共206例晚期转移性乳腺癌患者被随机分配到TX组（N = 104）和NX组（N = 102），两组都接受卡培他滨维持用药。主要终点是无进展生存期（PFS），次要终点包括总生存期（OS），缓解率（RR），缓解持续时间（DOR），以及安全性。

研究结果

与NX组相比，TX组中位PFS更长（8.4个月vs 7.1个月，P=0.0026，HR=1.65），中位DOR也更好（7.8个月vs 6.6个月，P=0.0451）。TX组48（46.2％）位患者和NX组42（41.2％）位患者接受维持用药。TX组的OS较NX组长（35.3个月vs 19.8个月），但无统计学意义。考虑到PFS和OS，年龄≥40岁患者，绝经后患者和肿瘤内脏转移的患者更有可能从TX方案获益。而激素、HER2受体阳性和紫杉醇治疗史并不影响TX组和NX组患者PFS和OS的差异。TX组肿瘤缓解率为55.3％，NX组肿瘤缓解率为54.9％。与NX组相比，TX组手足综合征发生率更高（47％对16.7％，P<0.0001），但两组其他轻微不良反应的发生率相似。

结论

与NX方案+后续卡培他滨维持用药相比，TX方案+后续卡培他滨维持用药可以使晚期乳腺癌患者获得更长的PFS和DOR，即使在先前接受过紫杉醇（新）辅助化疗的晚期乳腺癌患者中也是如此。临床试验信息：NCT01126138.

医脉通整理报道，转载请注明出处。

会议专题》》》2014年ASCO年会专题报道

阅读摘要原文

Survival with docetaxel plus capecitabine comparing with vinorelbine plus capecitabine followed by capecitabine maintenance treatment as first-line therapy in patients with advanced breast cancer: A phase III randomized clinical trial.（Abstract No:1049）

Authors: Binghe Xu, Jiayu Wang, Qing Li, Pin Zhang, Peng Yuan, Fei Ma, et al.

Session Type: General Poster Session

Background: Docetaxel/capecitabine (TX) is one of the standard regimens recommended by NCCN for metastatic breast cancer treatment. There are few clinical studies directly comparing TX and navelbine/capecitabine (NX), followed by capecitabine maintenance treatment, especially in advanced breast cancer patients previously treated with taxane in adjuvant setting. This study aimed to compare the efficacy and safety of TX and NX medications followed by capecitabine maintenance for patients with metastatic breast cancer. 

Methods: A total of 206 patients with advanced metastatic breast cancer were randomly assigned into TX (n=104) and NX (n=102) treatment groups, both with capecitabine maintenance medication. The primary endpoint was progression-free survival (PFS) and secondary endpoints included overall survival (OS), response rate (RR), duration of response (DOR) as well as safety. 

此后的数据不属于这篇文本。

(* ===== verification/Packfile.v ===== *)
(** Packfiles of small chunks: landro-cas/src/packfile.rs.

    The file format (header, chunk data, entry table, footer), its writer, the
    two readers (through the file API and through a memory map) and the manager.
    The directory of packs is a map from file names to contents; a file handle
    has a position and may be readable or not. Operating-system failures other
    than a missing file, the end of a file and the use of a handle in a mode it
    was not opened in are not modelled. *)

From S2P Require Import Prelude Bytes.
From Stdlib Require Import Init.Byte Strings.Byte Strings.Ascii ZArith Lia.
From stdpp Require Import base option list gmap sets strings numbers sorting.
Open Scope Z_scope.

(** ** Errors *)

Inductive IoError := NotFound | UnexpectedEof | BadFileDescriptor | InvalidInput.

(** The values of [CasError] that landro-cas returns, with an identification of
    the message for a message. *)
Inductive CasError :=
  | Io (e : IoError)
  | ObjectNotFound (hash : ContentHash.t)
  | HashMismatch (expected actual : ContentHash.t)
  | CorruptObject (what : string)
  | StoragePath (what : string)
  | InvalidObjectSize (expected actual : Z)
  | InconsistentState (what : string)
  | InvalidOperation (what : string)
  | AtomicWriteFailed (what : string)
  | Internal (what : string).

(** ** Files *)

Abbreviation Disk := (gmap string (list byte)).
Abbreviation io := (st Disk CasError).

Record File := { fpath : string; pos : nat; readable : bool; writable : bool }.

Definition at_pos (f : File) (p : nat) : File :=
  {| fpath := fpath f; pos := p; readable := readable f; writable := writable f |}.

(** Overwriting at a position; a gap before it is filled with zeros. *)
Definition overwrite (c : list byte) (p : nat) (bs : list byte) : list byte :=
  take p c ++ repeat x00 (p - length c) ++ bs ++ drop (p + length bs) c.

Definition contents (d : Disk) (path : string) : list byte := default [] (d !! path).

(** [File::create]: truncates, and opens for writing only. [read_too] is false
    for [File::create]; a handle opened for reading as well has it true. *)
Definition create (read_too : bool) (path : string) : io File := λ d,
  (<[path := []]> d, Ok {| fpath := path; pos := 0; readable := read_too; writable := true |}).

(** [File::open]: for reading only. *)
Definition open_file (path : string) : io File := λ d,
  (d, match d !! path with
      | Some _ => Ok {| fpath := path; pos := 0; readable := true; writable := false |}
      | None => Err (Io NotFound)
      end).

Definition write_all (bs : list byte) (f : File) : io File := λ d,
  if writable f then
    (<[fpath f := overwrite (contents d (fpath f)) (pos f) bs]> d,
     Ok (at_pos f (pos f + length bs)))
  else (d, Err (Io BadFileDescriptor)).

(** [read] with a buffer of [n] bytes: the bytes read. *)
Definition read (n : nat) (f : File) : io (list byte * File) := λ d,
  (d, if readable f then
        let bs := take n (drop (pos f) (contents d (fpath f))) in
        Ok (bs, at_pos f (pos f + length bs))
      else Err (Io BadFileDescriptor)).

Definition file_read_exact (n : nat) (f : File) : io (list byte * File) := λ d,
  (d, if readable f then
        match read_exact n (drop (pos f) (contents d (fpath f))) with
        | Some (bs, _) => Ok (bs, at_pos f (pos f + n))
        | None => Err (Io UnexpectedEof)
        end
      else Err (Io BadFileDescriptor)).

Definition seek (p : nat) (f : File) : File := at_pos f p.
(** [seek(SeekFrom::Start(p))]: beyond the end of a file is allowed, but not a
    position that does not fit in a signed 64-bit integer, and no file is so
    long that it has such a position. *)
Definition seek_start (p : Z) (f : File) : io File := λ d,
  (d, if (2 ^ 63 <=? p) && (zlen (contents d (fpath f)) <? p) then Err (Io InvalidInput)
      else Ok (seek (Z.to_nat p) f)).

(** ** Format *)

Definition PACKFILE_MAGIC : list byte := String.list_byte_of_string "LANDRO_PACK_V1".
Definition PACKFILE_VERSION : Z := 1.
Definition PACKFILE_HEADER_SIZE : Z := 26.
Definition PACKFILE_ENTRY_SIZE : Z := 44.
Definition PACKFILE_FOOTER_SIZE : Z := 32.

Record PackfileConfig := {
  max_packfile_size : Z;
  pack_threshold : Z;
  min_chunks_per_pack : Z;
}.
Definition PackfileConfig_default : PackfileConfig :=
  {| max_packfile_size := 256 * 1024 * 1024; pack_threshold := 64 * 1024;
     min_chunks_per_pack := 100 |}.

Record PackfileEntry := { hash : ContentHash.t; offset : Z; esize : Z }.
#[export] Instance PackfileEntry_eq_dec : EqDecision PackfileEntry.
Proof. solve_decision. Defined.

Record PackfileStats := { total_packs : Z; total_objects : Z; total_packed_size : Z }.

(** [PackfileIndex]: its operations in memory. *)
Record PackfileIndex := {
  packfile_path : string;
  index_entries : gmap ContentHash.t PackfileEntry;
  index_data_size : Z;
  index_version : Z;
  created_at : Z;
}.
Definition PackfileIndex_new (now : Z) (path : string) : PackfileIndex :=
  {| packfile_path := path; index_entries := ∅; index_data_size := 0;
     index_version := PACKFILE_VERSION; created_at := now |}.
Definition add_entry (self : PackfileIndex) (e : PackfileEntry) : PackfileIndex :=
  {| packfile_path := packfile_path self; index_entries := <[hash e := e]> (index_entries self);
     index_data_size := index_data_size self + esize e; index_version := index_version self;
     created_at := created_at self |}.
Definition is_full (self : PackfileIndex) (max_size : Z) : bool := max_size <=? index_data_size self.
Definition has_min_entries (self : PackfileIndex) (min_entries : Z) : bool :=
  min_entries <=? Z.of_nat (size (index_entries self)).
Definition object_count (self : PackfileIndex) : Z := Z.of_nat (size (index_entries self)).

(** ** Writer *)

Record PackfileWriter := {
  file : File;
  entries : list PackfileEntry;
  data_offset : Z;
  wconfig : PackfileConfig;
  wpath : string;
}.

(** The header with a given entry count. *)
Definition header_bytes (count : Z) : list byte :=
  PACKFILE_MAGIC ++ le_bytes 4 PACKFILE_VERSION ++ le_bytes 8 count.
Definition entry_bytes (e : PackfileEntry) : list byte :=
  hash e ++ le_bytes 8 (offset e) ++ le_bytes 4 (esize e).

Definition writer_new (read_too : bool) (path : string) (config : PackfileConfig) :
    io PackfileWriter :=
  file ← create read_too path;
  file ← write_all PACKFILE_MAGIC file;
  file ← write_all (le_bytes 4 PACKFILE_VERSION) file;
  file ← write_all (le_bytes 8 0) file;
  mret {| file := file; entries := []; data_offset := PACKFILE_HEADER_SIZE;
          wconfig := config; wpath := path |}.

Definition writer_add_chunk (hash : ContentHash.t) (data : list byte) (self : PackfileWriter) :
    io PackfileWriter :=
  if u32_max <? zlen data then lift (Err (InvalidObjectSize u32_max (zlen data)))
  else
    file ← write_all data (file self);
    mret {| file := file;
            entries := entries self ++
              [{| hash := hash; offset := data_offset self; esize := zlen data |}];
            data_offset := data_offset self + zlen data;
            wconfig := wconfig self; wpath := wpath self |}.

Definition writer_chunk_count (self : PackfileWriter) : Z := zlen (entries self).
Definition writer_data_size (self : PackfileWriter) : Z := data_offset self - PACKFILE_HEADER_SIZE.

(** ** Readers *)

Record PackfileReader := {
  file_path : string;
  rentries : gmap ContentHash.t PackfileEntry;
  rstats : PackfileStats;
}.

Section readers.
Context `{Blake3} (checked : bool).

(** One entry of the table. *)
Definition read_entry (f : File) : io (PackfileEntry * File) :=
  '(hash, f) ← file_read_exact 32 f;
  '(offset, f) ← file_read_exact 8 f;
  '(esize, f) ← file_read_exact 4 f;
  mret ({| hash := hash; offset := le_value offset; esize := le_value esize |}, f).

(** [for _ in 0..entry_count]: an iteration consumes 44 bytes or fails, so
    the length of the file bounds the number of iterations. *)
Fixpoint read_entries (fuel : nat) (count : Z) (f : File)
    (entries : gmap ContentHash.t PackfileEntry) (total_size : Z) :
    io (gmap ContentHash.t PackfileEntry * Z * File) :=
  if count <=? 0 then mret (entries, total_size, f)
  else
    match fuel with
    | O => lift (Err (Io UnexpectedEof))
    | S fuel =>
        '(entry, f) ← read_entry f;
        read_entries fuel (count - 1) f (<[hash entry := entry]> entries) (total_size + esize entry)
    end.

Results: The TX group achieved longer median PFS than the NX group (8.4 months vs. 7.1 months; p = 0.0026, HR = 1.65) and had better median DOR (7.8 months vs. 6.6 months, p = 0.0451). In the TX group 48 (46.2%) and in the NX group 42 (41.2%) patients attained maintenance medication. The OS period of the TX group was longer than in NX patients (35.3 months vs. 19.8 months), but without statistical significance. Patients ≥40 years of age, postmenopausal and with visceral metastases were more likely to benefit from a TX regimen in terms of PFS and OS, whereas hormone and positive HER2 receptor and history of taxane treatments did not affect PFS and OS differences between TX and NX patients. The tumor response rates were 55.3% in the TX vs. 54.9% in the NX group. In the TX group hand-foot syndrome occurred more frequently than in the NX group (47% vs. 16.7%, p < 0.0001), but frequencies of other minor adverse effects were similar in both groups. 

Conclusions: A TX regimen for advanced breast cancer followed by capecitabine maintenance medication led to longer PFS and DOR than a NX regimen even for patients who were previously treated with taxane in (neo) adjuvant settings. Clinical trial information: NCT01126138.